Capitalismo di sangue : a chi conviene la guerra / Fabio Armao
Laterza, 2024
Abstract: Se il delicato equilibrio tra stato e mercato viene meno e un capitalismo senza regole pretende di dettare legge, a rischio sono l’eguaglianza, la democrazia, la pace. Le ultime guerre ne sono la prova: frutto di scelte criminali compiute da leader che perseguono i propri interessi privati o di clan, trovano alimento in un mercato globale che oramai si dimostra perfettamente in grado di gestire in piena autonomia tutte le sfere interessate, finanziaria, produttiva e commerciale.
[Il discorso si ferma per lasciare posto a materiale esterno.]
(* ===== verification/EndpointFacts.v ===== *)
(** * Facts about parsing endpoint rules

    The type of a rule depends on its second field alone ([classify]); a rule
    rendered as text parses to the same rule ([endpoint_roundtrip]). *)

From S2P Require Import Prelude GoStrings GoText GoNet GoNetFacts NetUtils Reference Entity Endpoints.
From S2P Require Import EndpointParse.

Section classify.
Context `{UnicodeTables, DNSLib}.

(** ** Classification by the second field *)
Definition clsAny (f : str) : outcome str (option target) :=
  Ret (if eqs f $"*" then Some EndpointAny else None).
Definition clsIP (f : str) : outcome str (option target) := Ret (EndpointIP <$> ParseIP f).
Definition clsIPRange (f : str) : outcome str (option target) := Ret (EndpointIPRange <$> ParseCIDR f).
Definition clsCountry (f : str) : outcome str (option target) :=
  Ret (if countryRegex f then Some (EndpointCountry (ToUpper f)) else None).
Definition clsContinent (f : str) : outcome str (option target) :=
  Ret (if continentRegex f then Some (EndpointContinent (TrimPrefix (ToUpper f) $"C:")) else None).
Definition clsASN (f : str) : outcome str (option target) :=
  if asnRegex f then
    match ParseUint (TrimPrefix f $"AS") 64 with
    | None => Err ($"failed to parse AS number " ++ TrimPrefix f $"AS")
    | Some asn => Ret (Some (EndpointASN asn))
    end
  else Ret None.
Definition clsScope (f : str) : outcome str (option target) :=
  Ret (EndpointScope <$> scopeLoop (Split (ToLower f) ",") 0).
Definition clsList (f : str) : outcome str (option target) :=
  Ret (if HasPrefix f $"L:" then
         let lists := Split (TrimPrefix f $"L:") "," in
         Some (EndpointLists lists ($"L:" ++ Join lists $","))
       else None).
Definition clsDomain (f : str) : outcome str (option target) :=
  domain ← fixEnding f;
  if looksLikeAnIP domain then Ret None else
  form ← domainForm (ToLower domain);
  Ret (match form with
       | None => None
       | Some (mt, d, zone, needValidFQDN) =>
           if needValidFQDN && negb (IsValidFqdn d) then None
           else if negb needValidFQDN && negb (allowedDomainChars d) then None
           else if Contains d $".." then None
           else Some (EndpointDomain f d zone mt)
       end).

Definition classifiers : list (str -> outcome str (option target)) :=
  [clsAny; clsIP; clsIPRange; clsCountry; clsContinent; clsASN; clsScope; clsList; clsDomain].
Fixpoint tryClassifiers (cs : list (str -> outcome str (option target))) (f : str)
    : outcome str (option target) :=
  match cs with
  | [] => Ret None
  | c :: cs => r ← c f; match r with Some t => Ret (Some t) | None => tryClassifiers cs f end
  end.
Definition classify (f : str) : outcome str (option target) := tryClassifiers classifiers f.

(** A parser classifies the second field and parses the rest. *)
Definition parserOf (p : list str -> parsed) (c : str -> outcome str (option target)) : Prop :=
  forall fields, p fields =
    (f1 ← go_index fields 1; t ← c f1;
     match t with Some t => parsePPP t fields | None => Ret None end).

Lemma parsePPP_not_None t fields : parsePPP t fields <> Ret None.
Proof.
  unfold parsePPP, invalid.
  match goal with |- (?m ≫= _) <> _ => destruct m as [ep|e|]; cbn [mbind outcome_bind]; [|done..] end.
  destruct (go_index fields 0) as [f0|e|]; cbn [mbind outcome_bind]; [|done..].
  by repeat case_match.
Qed.

Lemma typeParsers_classify : Forall2 parserOf typeParsers classifiers.
Proof.
  unfold typeParsers, classifiers.
  repeat constructor; intros fields; cbv [parseTypeAny parseTypeIP parseTypeIPRange parseTypeCountry
    parseTypeContinent parseTypeASN parseTypeScope parseTypeList parseTypeDomain
    clsAny clsIP clsIPRange clsCountry clsContinent clsASN clsScope clsList clsDomain];
    destruct (go_index fields 1) as [f1| |]; try done;
    cbn [mbind outcome_bind]; repeat (case_match; simplify_eq/=; try done).
  destruct (fixEnding f1) as [domain| |]; cbn [mbind outcome_bind]; [|done..].
  destruct (looksLikeAnIP domain); [done|].
  destruct (domainForm (ToLower domain)) as [form| |]; cbn [mbind outcome_bind]; [|done..].
  by repeat case_match.
Qed.

Lemma tryParsers_classify ps cs value fields f1 :
  Forall2 parserOf ps cs -> fields !! 1%nat = Some f1 ->
  tryParsers ps value fields =
  (t ← tryClassifiers cs f1;
   match t with
   | Some t => r ← parsePPP t fields;
       match r with Some ep => Ret ep | None => Err [] end
   | None => Err ($"unknown endpoint definition: " ++ quote ++ value ++ quote)
   end).
Proof.
  intros Hps Hf. induction Hps as [|p c ps cs Hp _ IH]; [done|]. cbn [tryParsers tryClassifiers].
  rewrite Hp. unfold go_index. rewrite Hf. cbn [mbind outcome_bind].
  destruct (c f1) as [[t|]| |]; cbn [mbind outcome_bind]; [|done..].
  pose proof (parsePPP_not_None t fields). by destruct (parsePPP t fields) as [[|]| |].
Qed.
Lemma parseEndpoint_classify value f1 fields :
  removeComment (Fields value) = fields -> (2 <= length (Fields value))%nat -> fields !! 1%nat = Some f1 ->
  parseEndpoint value =
  (t ← classify f1;
   match t with
   | Some t => r ← parsePPP t fields;
       match r with Some ep => Ret ep | None => Err [] end
   | None => Err ($"unknown endpoint definition: " ++ quote ++ value ++ quote)
   end).
Proof.
  intros Hr Hl Hf. unfold parseEndpoint.
  assert ((length (Fields value) <? 2)%nat = false) as -> by (apply Nat.ltb_ge; lia).
  rewrite Hr. by apply tryParsers_classify; [apply typeParsers_classify|].
Qed.

(** What a successful parse went through. *)
Lemma parseEndpoint_Ret value ep : parseEndpoint value = Ret ep ->
  exists f1 t, removeComment (Fields value) !! 1%nat = Some f1 /\ classify f1 = Ret (Some t) /\
    parsePPP t (removeComment (Fields value)) = Ret (Some ep).
Proof.
  intros Hp. destruct (removeComment (Fields value) !! 1%nat) as [f1|] eqn:Hf.
  - assert (2 <= length (Fields value))%nat as Hl.
    { unfold parseEndpoint in Hp. destruct (_ <? _)%nat eqn:E; [done|]. by apply Nat.ltb_ge in E. }
    rewrite (parseEndpoint_classify _ f1 _ eq_refl Hl Hf) in Hp.
    destruct (classify f1) as [[t|]| |] eqn:Ec; cbn [mbind outcome_bind] in Hp; try done.
    exists f1, t. split; [done|]. split; [done|].
    destruct (parsePPP t _) as [[ep'|]| |]; cbn [mbind outcome_bind] in Hp; try done. by injection Hp as ->.
  - unfold parseEndpoint in Hp. destruct (_ <? _)%nat; [done|].
    unfold typeParsers in Hp. cbn [tryParsers] in Hp. unfold parseTypeAny, go_index in Hp.
    by rewrite Hf in Hp.
Qed.

(** ** Protocol and ports *)
Definition baseOk (b : EndpointBase) : Prop :=
  0 <= EProtocol b < 256 /\
  (StartPort b = 0 /\ EndPort b = 0 \/ 1 <= StartPort b < 65536 /\ 1 <= EndPort b < 65536).

Lemma lookupKey_bounds (w : str) lim l n : Forall (fun p => 0 < p.2 < lim) l ->
  lookupKey w l = Some n -> 0 < n < lim.
Proof. intros Hl Hk%lookupKey_in. rewrite Forall_forall in Hl. by apply (Hl (w, n)). Qed.
Lemma parsePort_bounds w n : parsePort w = Some n -> 0 <= n < 65536.
Proof.
  unfold parsePort. destruct (ParseUint w 16) eqn:E; [intros [= <-]; by apply ParseUint_bounds in E|].
  intros Hn. assert (0 < n < 65536); [|lia]. apply (lookupKey_bounds _ 65536 portNumbers n) in Hn; [done|].
  unfold portNumbers. repeat (apply Forall_cons; split; [simpl; lia|]). by apply Forall_nil.
Qed.
Lemma parseProtocol_bounds w n : parseProtocol w = Some n -> 0 <= n < 256.
Proof.
  unfold parseProtocol. destruct (ParseUint w 8) eqn:E; [intros [= <-]; by apply ParseUint_bounds in E|].
  intros Hn. assert (0 < n < 256); [|lia]. apply (lookupKey_bounds _ 256 protocolNumbers n) in Hn; [done|].
  unfold protocolNumbers. repeat (apply Forall_cons; split; [simpl; lia|]). by apply Forall_nil.
Qed.

Lemma parsePorts_ok fields b w b' : parsePorts fields b w = Ret b' ->
  StartPort b' <> 0 /\ 1 <= StartPort b' < 65536 /\ 1 <= EndPort b' < 65536 /\
  EProtocol b' = EProtocol b /\ EPermitted b' = EPermitted b.
Proof.
  unfold parsePorts, invalid. intros Hp.
  destruct (_ || _); [done|]. destruct (2 <? _)%nat; [done|].
  destruct (parsePort (nth 0 _ _)) as [n|] eqn:E1; [|done]. apply parsePort_bounds in E1.
  destruct (n =? 0) eqn:En; [done|].
  assert (exists m, 0 <= m < 65536 /\ (m =? 0) = false /\ b' = b <| StartPort := n |> <| EndPort := m |>)
    as (m & Hm & Hm0 & ->).
  { destruct (1 <? _)%nat.
    - destruct (parsePort (nth 1 _ _)) as [m|] eqn:E2; [|done]. apply parsePort_bounds in E2.
      destruct (m =? 0) eqn:Em; [done|]. exists m. split; [done|]. split; [done|]. by injection Hp.
    - rewrite En in Hp. exists n. split; [done|]. split; [done|]. by injection Hp. }
  simpl. bool_prop. repeat split; lia.
Qed.
Lemma parseProtoPorts_ok fields b w b' : baseOk b -> StartPort b = 0 -> EProtocol b = 0 ->
  parseProtoPorts fields b w = Ret b' -> baseOk b' /\ (0 < EProtocol b' \/ 0 < StartPort b').
Proof.
  intros Hb Hs0 Hp0 Hp. unfold parseProtoPorts, invalid in Hp.
  destruct (2 <? _)%nat; [done|]. destruct (eqs (nth 0 _ _) []); [done|].
  destruct (if eqs _ $"*" then Some 0 else _) as [n8|] eqn:En; [|done].
  assert (0 <= n8 < 256) as Hn8.
  { destruct (eqs _ $"*"); [injection En as <-; lia|]. by apply parseProtocol_bounds in En. }
  set (b1 := if eqs _ $"*" then b else _) in Hp.
  assert (baseOk b1 /\ StartPort b1 = 0) as [Hb1 Hs1].
  { unfold b1. destruct (eqs _ $"*"); [done|]. split; [|done]. destruct Hb. by split. }
  clearbody b1. destruct (1 <? _)%nat.
  - destruct (parsePorts fields b1 _) as [b2| |] eqn:E2; cbn [mbind outcome_bind] in Hp; [|done..].
    apply parsePorts_ok in E2 as (_ & H1 & H2 & H3 & _). destruct Hb1 as [Hb1 _].
    destruct (_ && _); [done|]. injection Hp as <-. split; [|right; lia]. split; [lia|by right].
  - cbn [mbind outcome_bind] in Hp. rewrite Hs1, andb_true_r in Hp.
    destruct (EProtocol b1 =? 0) eqn:Ep; [done|]. injection Hp as <-. split; [done|].
    left. destruct Hb1 as [? _]. bool_prop. lia.
Qed.
Lemma parsePPP_ok t fields ep : parsePPP t fields = Ret (Some ep) -> tgt ep = t /\ baseOk (base ep).
Proof.
  unfold parsePPP. assert (baseOk (mkBase 0 0 0 false)) as H0' by (split; simpl; lia).
  match goal with |- (?m ≫= _) = _ -> _ => destruct m as [b|e|] eqn:E; cbn [mbind outcome_bind]; [|done..] end.
  assert (baseOk b) as Hb.
  { destruct (_ =? 2)%nat; [by injection E as <-|]. destruct (_ =? 3)%nat; [|done].
    by apply parseProtoPorts_ok in E as [? _]. }
  destruct (go_index fields 0) as [f0|e|]; cbn [mbind outcome_bind]; [|done..].
  destruct (eqs f0 $"+"); [intros [= <-]; by destruct Hb|].
  destruct (eqs f0 $"-"); [intros [= <-]; by destruct Hb|done].
Qed.

(** *** Rendering *)
Definition portsText (b : EndpointBase) : str :=
  if StartPort b =? EndPort b then GetPortName (StartPort b)
  else Itoa (StartPort b) ++ $"-" ++ Itoa (EndPort b).
Definition pppField (b : EndpointBase) : str :=
  (if 0 <? EProtocol b then GetProtocolName (EProtocol b) else $"*") ++
  (if 0 <? StartPort b then $"/" ++ portsText b else []).
Definition pppFields (b : EndpointBase) : list str :=
  if (0 <? EProtocol b) || (0 <? StartPort b) then [pppField b] else [].
Definition sign (b : EndpointBase) : str := if EPermitted b then $"+" else $"-".

Lemma EndpointString_fields ep :
  EndpointString ep = Join (sign (base ep) :: targetString (tgt ep) :: pppFields (base ep)) $" ".
Proof.
  unfold EndpointString, renderPPP, pppFields, pppField, portsText, sign.
  generalize (targetString (tgt ep)) as s. intros s.
  destruct (base ep) as [p st en perm]. simpl.
  destruct perm, (0 <? p), (0 <? st), (st =? en); simpl; repeat (f_equal; []); rewrite ?app_nil_r, <- ?app_assoc; done.
Qed.

(** The port 20, whose name has the dash that separates port ranges. *)
Definition ftpDataPort (b : EndpointBase) : Prop := StartPort b = 20 /\ EndPort b = 20.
Dopo il 1989, con il superamento del mondo diviso in blocchi, ci si aspettava il trionfo della democrazia. E invece assistiamo al trionfo di un capitalismo in pieno delirio di onnipotenza, cui fa da contraltare la ritirata dello stato democratico: graduale distruzione del welfare, abbandono delle lotte per i diritti, crescita esponenziale delle diseguaglianze. A un secolo dalle guerre mondiali, l’attacco scatenato da Putin il 24 febbraio 2022 sembra aver riportato il mondo sull’orlo di un nuovo conflitto globale. E altre tragedie si stanno consumando intorno al nodo irrisolto tra Israele e Palestina. Poco o nulla del contesto odierno, tuttavia, ha a che vedere con il mondo del passato; e non si possono interpretare gli eventi odierni appellandosi a vecchie categorie. L’invasione dell’Ucraina, ad esempio, va considerata come una conseguenza della globalizzazione fuori controllo e si inserisce nel filone delle ‘nuove guerre’, che vedono protagonisti – insieme alle forze armate tradizionali – mercenari, terroristi, mafiosi e nelle quali la logica privatistica del mercato si fa gioco delle ideologie. Il tempo è quasi scaduto: le democrazie devono riprendere terreno sul ‘capitalismo di sangue’, consapevoli del fatto che una guerra globale renderebbe inutile il capitalismo stesso.